Slide sets can now be organized into "modules" and students can be invited to such a module by sending them a link or having them scan a QR-code. To allow students to go through the course on their own you can add rich descriptions with links and attachments to modules or slide sets. For cases and slides you can also add interactive links that will take them to a particular area on the slide or show an annotation. The scoring sheet can now include an explanation how to score with links to interpretation guides or reference images. This way you can create interactive narratives based on your whole slide images.
To support leveraging digital pathology in this way we have extended the scoring sheets with new question options and new question types. You can now mark questions as mandatory to answer or set a read-only correct answer for them and have it show up immediately as the slide is displayed (useful for annotating regions of interest for example) or only after students answer all other questions.
Scoring sheets can now include a request for a measurement of distance on the slide or an online poll - if you are presenting an interesting case you can ask colleagues for their opinion and a graph showing their answers will be updated in real-time as they answer on your screen.

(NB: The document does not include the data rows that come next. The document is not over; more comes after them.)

(** Whenever [synthesize] gets as far as opening the WAV file,
    [get_sample_rate()] afterwards returns that file's frame rate and
    [num_channels] its channel count, also when decoding then fails (a
    zero frame rate, undecodable data); a missing or unreadable file
    leaves both unchanged. *)
Theorem get_sample_rate_after_synthesize : forall fsys e fn n,
  let '(_, e', _) := synth_run fsys (S n) e (SGStart fn) in
  match fsys fn with
  | Some (WavOk w) => get_sample_rate e' = framerate w /\ num_channels e' = nchannels w
  | _ => get_sample_rate e' = get_sample_rate e /\ num_channels e' = num_channels e
  end.
Proof.
  intros fsys e fn n. destruct (fsys fn) as [[w|]|] eqn:Hf.
  - exact (synth_run_format fsys e fn w n Hf).
  - rewrite synth_run_start, (synth_start_missing fsys e fn (or_intror Hf)).
    split; reflexivity.
  - rewrite synth_run_start, (synth_start_missing fsys e fn (or_introl Hf)).
    split; reflexivity.
Qed.



(** A decodable asset whose sample buffer is empty, or whose frame rate
    is below 50 Hz (so [int(rate * 0.02)] is 0 and [range] raises on the
    zero step), still emits its [metrics_collected] event but yields no
    frame; the generator then ends with [_agent_output] cleared. *)
Theorem synth_metrics_without_frames : forall fsys e fn w d n,
  fsys fn = Some (WavOk w) -> 0 < framerate w -> samples w = Some d ->
  d = [] \/ framerate w < 50 ->
  let '(fr, e', g') := synth_run fsys (S n) e (SGStart fn) in
  fr = [] /\ emitted e' = emitted e ++ [metrics_of fn w] /\ g' = SGDone /\
  agent_output e' = false.
Proof.
  intros fsys e fn w d n Hf Hr Hs Hcase.
  destruct (synth_start_ok_fields fsys e fn w d Hf ltac:(lia) Hs) as (Hm & _).
  rewrite synth_run_start.
  pose proof (synth_start_ok fsys e fn w d Hf ltac:(lia) Hs) as Hst. cbn zeta in Hst.
  destruct Hcase as [->|Hlow].
  - destruct (_ =? 0) in Hst; [|destruct (_ <? 0) in Hst];
      rewrite Hst in *; cbn [fst] in Hm; cbn;
      (split; [reflexivity|]); (split; [exact Hm|]); split; reflexivity.
  - replace (frame_size_of (framerate w) * nchannels w =? 0) with true in Hst
      by (symmetry; apply Z.eqb_eq; unfold frame_size_of;
          rewrite Z.div_small by lia; reflexivity).
    rewrite Hst in *. cbn [fst] in Hm. cbn.
    split; [reflexivity|]. split; [exact Hm|]. split; reflexivity.
Qed.

Lemma synth_metrics_without_frames_witness :
  let w := {| framerate := 40; nchannels := 1; nframes := 4; samples := Some [1; 2; 3; 4] |} in
  let fsys := fun fn : string => if String.eqb fn "greetings.wav"%string then Some (WavOk w) else None in
  fsys "greetings.wav"%string = Some (WavOk w) /\ 0 < framerate w /\
  samples w = Some [1; 2; 3; 4] /\ ([1; 2; 3; 4] = [] \/ framerate w < 50) /\
  frames_of (synth_run fsys 10 engine_init (SGStart "greetings.wav"%string)) = [].
Proof.
  intros w fsys.
  assert (H1 : fsys "greetings.wav"%string = Some (WavOk w)) by reflexivity.
  assert (H2 : 0 < framerate w) by (simpl; lia).
  assert (H3 : samples w = Some [1; 2; 3; 4]) by reflexivity.
  assert (H4 : [1; 2; 3; 4] = [] \/ framerate w < 50) by (right; simpl; lia).
  split; [exact H1|]. split; [exact H2|]. split; [exact H3|]. split; [exact H4|].
  pose proof (synth_metrics_without_frames fsys engine_init "greetings.wav"%string w
                [1; 2; 3; 4] 9 H1 H2 H3 H4) as H.
  unfold frames_of. destruct (synth_run fsys 10 engine_init (SGStart "greetings.wav"%string))
    as [[fr e'] g']. exact (proj1 H).
Defined.

(** *** [TTSStream] *)

(** Pushing [a] then [b] leaves the stream exactly as pushing [a ++ b]
    once: how the text is split into fragments does not matter, also
    on an ended or closed stream (where both are ignored). *)
Theorem push_text_compose : forall s a b,
  push_text (push_text s a) b = push_text s (a ++ b)%string.
Proof.
  intros [q [] [] acc] a b; unfold push_text; cbn; try reflexivity.
  now rewrite str_app_assoc.
Qed.

(** [aclose] is idempotent: closing a closed stream again changes neither
    the stream nor the engine. *)
Theorem aclose_idempotent : forall s e,
  aclose (fst (aclose s e)) (snd (aclose s e)) = aclose s e.
Proof. intros s e. unfold aclose. cbn [fst snd]. now rewrite stop_idem. Qed.



(** Draining an ended, open stream plays the queued utterances in FIFO
    order: the iteration yields the frames of each queued text's asset,
    one utterance after the other, then ends; on the way out the
    [finally] clause closes the stream (queue and accumulator cleared)
    and [tts.stop()] clears [_agent_output]. *)
Theorem drain_plays_queue_in_order : forall fsys q s e,
  closed s = false -> ended s = true -> text_queue s = q ->
  let FR := queue_frames fsys e q in
  let '(fr, r, s', e', g') := aiter_run fsys (List.length FR + 1) s e AILoop in
  fr = FR /\ r = Some Finished /\ g' = AIDone /\ closed s' = true /\
  text_queue s' = [] /\ accumulated_text s' = EmptyString /\ agent_output e' = false.
Proof.
  intros fsys q. induction q as [|t q IH]; intros s e Hc He Hq FR.
  - unfold FR, queue_frames. cbn [map List.concat List.length Nat.add].
    cbn [aiter_run aiter_next]. rewrite Hq. cbn [loop_head].
    rewrite He, Hc. cbn [negb orb andb nonempty with_queue closed].
    rewrite Hc. cbn. repeat split; apply stop_agent_output.
  - set (F := synth_frames fsys e (get_audio_filename t)).
    assert (HFR : FR = F ++ queue_frames fsys e q) by reflexivity.
    set (FR' := queue_frames fsys e q) in HFR.
    destruct (loop_pop fsys s e t q (List.length FR') Hc Hq) as [e1 H1].
    fold F in H1.
    rewrite HFR, length_app.
    replace (List.length F + List.length FR' + 1)%nat
      with (List.length F + S (List.length FR'))%nat by lia.
    rewrite H1.
    specialize (IH (with_queue s q) e1 Hc He eq_refl). cbv zeta in IH.
    rewrite (queue_frames_indep fsys e1 e) in IH. fold FR' in IH.
    rewrite Nat.add_1_r in IH.
    destruct (aiter_run fsys (S (List.length FR')) (with_queue s q) e1 AILoop)
      as [[[[fr r] s'] e'] g'].
    cbn [prepend]. destruct IH as (-> & IH). split; [reflexivity|exact IH].
Qed.

Lemma drain_plays_queue_in_order_witness :
  let s := end_input (end_input (push_text stream_init "hey")) in
  closed s = false /\ ended s = true /\ text_queue s = ["hey"%string; "hey"%string] /\
  (let '(fr, r, s', _, _) :=
     aiter_run demo_fsys (List.length (queue_frames demo_fsys engine_init
                                         ["hey"%string; "hey"%string]) + 1)
               s engine_init AILoop in
   List.length fr = 4%nat /\ r = Some Finished /\ closed s' = true).
Proof.
  intros s.
  assert (H1 : closed s = false) by reflexivity.
  assert (H2 : ended s = true) by reflexivity.
  assert (H3 : text_queue s = ["hey"%string; "hey"%string]) by reflexivity.
  split; [exact H1|]. split; [exact H2|]. split; [exact H3|].
  pose proof (drain_plays_queue_in_order demo_fsys _ s engine_init H1 H2 H3) as H.
  cbv zeta in H.
  destruct (aiter_run demo_fsys _ s engine_init AILoop) as [[[[fr r] s'] e'] g'].
  destruct H as (Hfr & Hr & _ & Hc & _).
  split; [|split; [exact Hr|exact Hc]].
  rewrite Hfr. vm_compute. reflexivity.
Defined.

End TTS.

Organizing an interobserver study is one click away - with new study options for randomizing order of slides uniquely for each participant, hiding original slide names and labels, disallowing overwriting of scores but allowing comparison of participant's answers to the majority opinion - only after they have scored that slide of course. Optionally, the majority opinion can only be calculated based on opinions of an expert panel - a predefined group of expert pathologists.
Large studies where each pathologist only needs to score a smaller subset can now be automatically split into multiple substudies
Making annotations is now easier with improved performance, great support for distinguishing Apple iPencil and finger dragging on tablets and additional tools for copying or editing existing annotations. Annotations can now have text labels, too.
On the technical side the server application now runs on the latest version of .NET Core, with lots of performance and security improvements.